Comment: Driverless may also mean ownerless (Score 1) 435

by PensivePeter (#47479413) Attached to: FBI Concerned About Criminals Using Driverless Cars
If a car doesn't need a driver, then the expensive piece of capital investment that a car represents is simply shuttling passengers around. Such cars will or could be put to work without the owner - it's not just a matter of "send it back home after my commute to pick up the spouse to go shopping", it could also be "pick up x number of people on y number of routes on the way back to my house to maximize use of the vehicle.....err, which is what Google and Uber are presumably heading towards, no? We'll pay you to use your driverless vehicle...how many people would fall for that (and everything it implies).
But at what point do the scales tip and simply doesn't make any economic sense to own a vehicle (except for the pious and pompous Silicon Valley showoffs who want everyone to know about their Tesla)

Comment: Re:Sad, sad times... (Score 1) 333

Well, our education systems encourage snappy responses and speed tests not deep thinking. Watch a movie made in the last decade and the average transition time between cuts is around 3-5 seconds, compared with 15-20 a couple of decades back. Managers of public spaces HATE silence - and prefer to fill it with vacuous muzak than let people sit or walk in silence. We are everywhere surrounded by the sound bite, the elevator pitch, the latest catch phrase or advertising jingle. Is it any surprise that younger people are uncomfortable with silence and rest when we've prepared the ground so well for exactly the opposite?
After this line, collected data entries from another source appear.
Lemma rfc1071_range l : is_bytes l -> is_u16 (rfc1071 l).
Proof.
  intros Hl. unfold rfc1071, is_u16. rewrite oc_sum_words by done.
  pose proof (oc_norm_range (words_total l)). pose proof (words_total_range l Hl). lia.
Qed.

(** Storing the checksum of a message in a zeroed, aligned field of it makes the
    message valid: the receiver's check succeeds. *)
Lemma rfc1071_store l k c :
  is_bytes l -> is_bytes k -> Z.even (zlen l) = true ->
  c = rfc1071 (l ++ [0; 0] ++ k) ->
  rfc1071_valid (l ++ [c / 256; c mod 256] ++ k).
Proof.
  intros Hl Hk He Hc.
  assert (Hz : is_bytes (l ++ [0; 0] ++ k)).
  { repeat apply Forall_app_2; try done. repeat constructor; unfold is_u8; lia. }
  unfold rfc1071 in Hc. rewrite oc_sum_words in Hc by done.
  pose proof (words_total_range _ Hz) as Hr.
  pose proof (oc_norm_range (words_total (l ++ [0; 0] ++ k))) as Hn.
  apply rfc1071_valid_norm.
  { repeat apply Forall_app_2; try done. apply hi_lo_bytes. unfold is_u16. lia. }
  rewrite words_total_app in * by done.
  change (words_total ([0; 0] ++ k)) with (0 * 256 + 0 + words_total k) in *.
  change (words_total ([c / 256; c mod 256] ++ k))
    with (c / 256 * 256 + c mod 256 + words_total k).
  replace (words_total l + (c / 256 * 256 + c mod 256 + words_total k))
    with (words_total l + (0 * 256 + 0 + words_total k) + c)
    by (rewrite hi_lo_val; lia).
  rewrite <- oc_add_norm by lia. unfold oc_add. rewrite Hc.
  case_test; lia.
Qed.

Lemma oc_norm_full s : 0 < s -> oc_norm s = 0xffff <-> s mod 0xffff = 0.
Proof.
  intros Hs. unfold oc_norm. case_test; [lia|].
  pose proof (Z.div_mod (s - 1) 65535). pose proof (Z.mod_pos_bound (s - 1) 65535).
  split; intros Hm.
  - apply Z.mod_divide; [lia|]. exists ((s - 1) / 65535 + 1). lia.
  - apply Z.mod_divide in Hm as [k Hk]; [|lia].
    rewrite <- (Z.mod_unique_pos (s - 1) 65535 (k - 1) 65534); lia.
Qed.
(** Preparing the reply in the local array: the message with type 0 and a fresh
    checksum, followed by whatever the array held. *)
Lemma icmp_buffer_eq ip ty code c1 c2 rest more ck :
  ip_payload ip = ([ty; code; c1; c2] ++ rest) ++ more ->
  4 + zlen rest <= BUFFER_SIZE -> is_u16 ck ->
  (forall post, calc_checksum (echo_reply 0 code rest ++ post) (4 + zlen rest) = Some ck) ->
  exists post, icmp_buffer ip (4 + zlen rest) = Some (echo_reply ck code rest ++ post) /\
               is_bytes post.
Proof.
  intros Hp Hl Hk Hck. unfold icmp_buffer, memcpy. rewrite Hp.
  assert (Hz : zlen ([ty; code; c1; c2] ++ rest) = 4 + zlen rest) by (zlens; lia).
  rewrite <- Hz, mem_get_Some by zlia.
  change (Z.to_nat 0) with 0%nat. rewrite drop_0, to_nat_zlen, take_app_length.
  cbn [mbind option_bind].
  rewrite mem_put_Some by (rewrite ?Hz, ?zlen_uninit; consts; zlia).
  cbn [mbind option_bind]. change (Z.to_nat 0) with 0%nat. rewrite take_0. simpl app at 1.
  assert (Hpost : is_bytes (drop (0 + length ([ty; code; c1; c2] ++ rest)) (uninit BUFFER_SIZE)))
    by apply Forall_drop, uninit_is_bytes.
  set (post := drop _ (uninit BUFFER_SIZE)) in *. exists post. split; [|done].
  rewrite WRITE_NET8_put.
  assert (W1 : forall x, mem_put (ty :: code :: c1 :: c2 :: rest ++ post) 0 [x] =
               Some (x :: code :: c1 :: c2 :: rest ++ post)).
  { intros. rewrite mem_put_Some by zlia. reflexivity. }
  assert (W2 : forall y a b x z, mem_put (y :: code :: x :: z :: rest ++ post) 2 [a; b] =
               Some (y :: code :: a :: b :: rest ++ post)).
  { intros. rewrite mem_put_Some by zlia. reflexivity. }
  simpl app. rewrite W1. cbn [mbind option_bind]. rewrite WRITE_NET16_put, W2.
  simpl app in Hz. cbn [mbind option_bind]. rewrite Hz. change (u8 0) with 0.
  change (u16 0 / 256) with 0. change (u16 0 mod 256) with 0.
  change (0 :: code :: 0 :: 0 :: rest ++ post) with (echo_reply 0 code rest ++ post).
  rewrite Hck.
  cbn [mbind option_bind]. unfold echo_reply. simpl app.
  by rewrite WRITE_NET16_put, W2, u16_id.
Qed.

Lemma icmp_reply_even ip ty code c1 c2 rest more :
  ip_payload ip = ([ty; code; c1; c2] ++ rest) ++ more ->
  is_bytes ([ty; code; c1; c2] ++ rest) ->
  Z.even (zlen rest) = true -> 4 + zlen rest <= BUFFER_SIZE ->
  exists ck post, icmp_buffer ip (4 + zlen rest) = Some (echo_reply ck code rest ++ post) /\
    is_bytes (echo_reply ck code rest) /\ is_bytes post /\
    rfc1071_valid (echo_reply ck code rest).
Proof.
  intros Hp [Hb Hr]%Forall_app He Hl.
  assert (Hcode : is_u8 code) by (apply Forall_cons in Hb as [_ [? _]%Forall_cons]; done).
  pose proof (echo_reply_bytes 0 code rest ltac:(unfold is_u16; lia) Hcode Hr) as Hm.
  pose proof (rfc1071_range _ Hm) as Hk. exists (rfc1071 (echo_reply 0 code rest)).
  destruct (icmp_buffer_eq ip ty code c1 c2 rest more (rfc1071 (echo_reply 0 code rest)))
    as (post & E & Hpost); try done.
  - intros post. replace (4 + zlen rest) with (zlen (echo_reply 0 code rest))
      by (unfold echo_reply; zlens; lia).
    apply calc_checksum_even; [done|by apply echo_reply_even|].
    unfold echo_reply, sum_fits. zlens. consts. lia.
  - exists post. split_and!; [done|by apply echo_reply_bytes|done|]. unfold echo_reply.
    apply rfc1071_store; [by apply echo_head_bytes|done..].
Qed.

(** An ICMP message of even length addressed to the client, small enough for
    the buffers, is answered with the message with type 0 and a checksum the
    receiver accepts, in one datagram to its sender; if the sender's hardware
    address is not cached, an ARP request is sent in its place. *)
Theorem process_icmp_spec ip ty code c1 c2 rest more w :
  ctx_ok (pctx w) -> is_ip (ip_src ip) ->
  ip_payload ip = ([ty; code; c1; c2] ++ rest) ++ more ->
  is_bytes ([ty; code; c1; c2] ++ rest) ->
  ip_total_len ip - ip_header_len ip = 4 + zlen rest ->
  Z.even (zlen rest) = true -> 38 + zlen rest < BUFFER_SIZE ->
  exists ck, rfc1071_valid (echo_reply ck code rest) /\
    process_icmp ip w =
      let w1 := tick (bump_id w) in
      let reply := [whole (echo_reply ck code rest)] in
      match arp_find (pc_arp_list (pctx w)) (ip_src ip) (now_at w) with
      | Some i =>
          Ok 0 (transmitted (framed (ai_mac i) ETHER_TYPE_IPV4
            (datagram (pc_ip (pctx w)) (ip_src ip) IPV4_PROTOCOL_ICMP reply w) w) w1)
      | None => Ok 0 (transmitted (who_has (ip_src ip) w) w1)
      end.
Proof.
  intros Hc Hs Hp Hb Hlen He Hl.
  destruct (icmp_reply_even ip ty code c1 c2 rest more) as (ck & post & E & Hm & Hpost & Hv);
    [done..|lia|]. exists ck. split; [done|].
  unfold process_icmp. rewrite Hlen, E. rewrite (bind_ok _ _ _ (echo_reply ck code rest ++ post) w)
    by done.
  assert (Hz : zlen (echo_reply ck code rest) = 4 + zlen rest) by (unfold echo_reply; zlens; lia).
  assert (Hd : chain_data [{| p_ptr := echo_reply ck code rest ++ post; p_len := u16 (4 + zlen rest) |}]
    = chain_data [whole (echo_reply ck code rest)]).
  { rewrite chain_data_whole, chain_data_cons. unfold part_data. cbn [p_ptr p_len].
    rewrite u16_id by (unfold is_u16; consts; zlia). f_equal.
    by rewrite <- Hz, to_nat_zlen, take_app_length. }
  unfold send_ipv4, bind, gets. rewrite send_ipv4_ex_run; [|done|apply Hc|done| |].
  - unfold datagram. rewrite Hd. by destruct (arp_find _ _ _).
  - constructor; [|constructor]. split; [|by apply Forall_app_2]. cbn [p_ptr p_len].
    rewrite u16_id by (unfold is_u16; consts; zlia). zlia.
  - rewrite Hd, chain_data_whole. unfold chain_data. simpl concat. zlia.
Qed.
Lemma auth_response_eq key challenge rest user :
  is_bytes key -> zlen key = 20 -> is_bytes challenge -> zlen challenge < 2 ^ 16 ->
  is_bytes user -> zlen user <= 0xffff - 20 ->
  auth_response key (challenge ++ rest) (zlen challenge) user =
    Some (sha1 (key ++ challenge) ++ user).
Proof.
  intros Hk Lk Hc Lc Hu Lu. unfold auth_response.
  set (ctx := {| sha_state := _ |}).
  pose proof (absorbed_init ctx) as A0. rewrite <- to_nat_zlen in A0.
  change (sha_buffer ctx) with (uninit 64) in A0. rewrite zlen_uninit in A0 by lia.
  specialize (A0 eq_refl).
  destruct (SHA1Update_eq _ _ key [] A0) as (c1 & E1 & A1); [done|lia|].
  rewrite app_nil_r, Lk in E1. rewrite E1. cbn [mbind option_bind].
  destruct (SHA1Update_eq _ _ challenge rest A1) as (c2 & E2 & A2); [done|lia|].
  rewrite E2. cbn [mbind option_bind].
  destruct (SHA1Final_eq _ _ A2) as (c3 & E3). rewrite E3. cbn [mbind option_bind].
  simpl app. set (d := sha1 (key ++ challenge)).
  assert (Ld : zlen d = 20) by (unfold zlen, d; by rewrite length_sha1). zlen_facts.
  rewrite (u16_id (zlen user)), u16_id by (unfold is_u16; lia).
  set (room := uninit (20 + zlen user)).
  assert (Lr : zlen room = 20 + zlen user) by (apply zlen_uninit; lia).
  rewrite mem_put_Some by lia. cbn [mbind option_bind].
  change (Z.to_nat 0) with 0%nat. rewrite take_0. simpl app.
  pose proof (memcpy_app d (drop (length d) room) [] user []) as Mc.
  rewrite app_nil_r, zlen_nil, Ld in Mc. simpl app in Mc.
  rewrite <- (to_nat_zlen d), zlen_drop, Ld in Mc by lia.
  rewrite <- (to_nat_zlen d), Ld. rewrite Mc by lia.
  rewrite (drop_ge (drop _ room)), app_nil_r; [done|].
  rewrite length_drop. unfold zlen in *. lia.
Qed.

Lemma auth_me_run w user challenge rest :
  client_ok w -> lp_username (w_lp w) = Some user ->
  is_bytes (challenge ++ rest) -> zlen challenge < 2 ^ 16 - 1 ->
  let answer := LAN_CLIENT_TYPE_AUTH_ME :: sha1 (lp_key (w_lp w) ++ challenge) ++ user in
  lan_client_process_auth_me (0 :: challenge ++ rest) (1 + zlen challenge) w =
    Ok tt (sent_relay answer w).
Proof.
  intros Hw Hu [Hc Hr]%Forall_app Lc answer. destruct (co_user _ Hw _ Hu) as [Bu Lu].
  destruct (co_key _ Hw) as [Lk Bk]. unfold lan_client_process_auth_me.
  unfold bind at 1. unfold gets at 1. rewrite Hu.
  rewrite READ_NET8_eq, mem_get_Some by zlia.
  rewrite (bind_ok _ _ _ 0 w) by done. cbn [Z.eqb].
  rewrite mem_from_Some by zlia. rewrite (bind_ok _ _ _ (challenge ++ rest) w) by done.
  replace (1 + zlen challenge - 1) with (zlen challenge) by lia.
  rewrite u16_id by (unfold is_u16; zlia). rewrite auth_response_eq by (done || lia).
  set (r := sha1 _ ++ user). rewrite (bind_ok _ _ _ r w) by done.
  unfold lan_client_send_auth_me, lan_client_send. unfold bind at 1 2. unfold gets at 1.
  cbn [andb Z.eqb LAN_CLIENT_TYPE_AUTH_ME LAN_CLIENT_TYPE_IPV4 Pos.eqb].
  rewrite <- (app_nil_r r) at 1. rewrite send_whole_run; [done|unfold is_u8; done| |constructor].
  apply Forall_app_2; [apply sha1_is_bytes|done].
Qed.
Comment: Only one piece of technology that makes the grade (Score 1) 143

by PensivePeter (#47378995) Attached to: Ask Slashdot: Replacing Paper With Tablets For Design Meetings?
Surface. Yep, Microsoft's Surface, particularly the new Pro 3 running OneNote allows real time note taking with a very good quality stylus, instant on (click the pen and a new page opens ready to work, even if you're tablet is locked - a stroke of genius), you can pull in and cross reference Word docs, PPTs, web pages, etc. and the whole is synced real time back end to other devices. Need to take a photo of notes on a whiteboard, use the OfficeLens app on your phone and it gets sent to OneNote, optimized (reflections, stuff of the board, etc. eliminated) and does an OCR of what's there if the handwriting is half decent. I use this every day - I manage or participate in half a dozen different types of meetings every day. Fan boy? Of this product, yup. OneNote on a tablet was always good but MSFT treated it like a poor cousin - they finally understand the potential and have provided a kick ass product for EXACTLY this niche. There is no other product close to Surface for responding to this kind of usage scenario. And if just f^&*ing works. Really.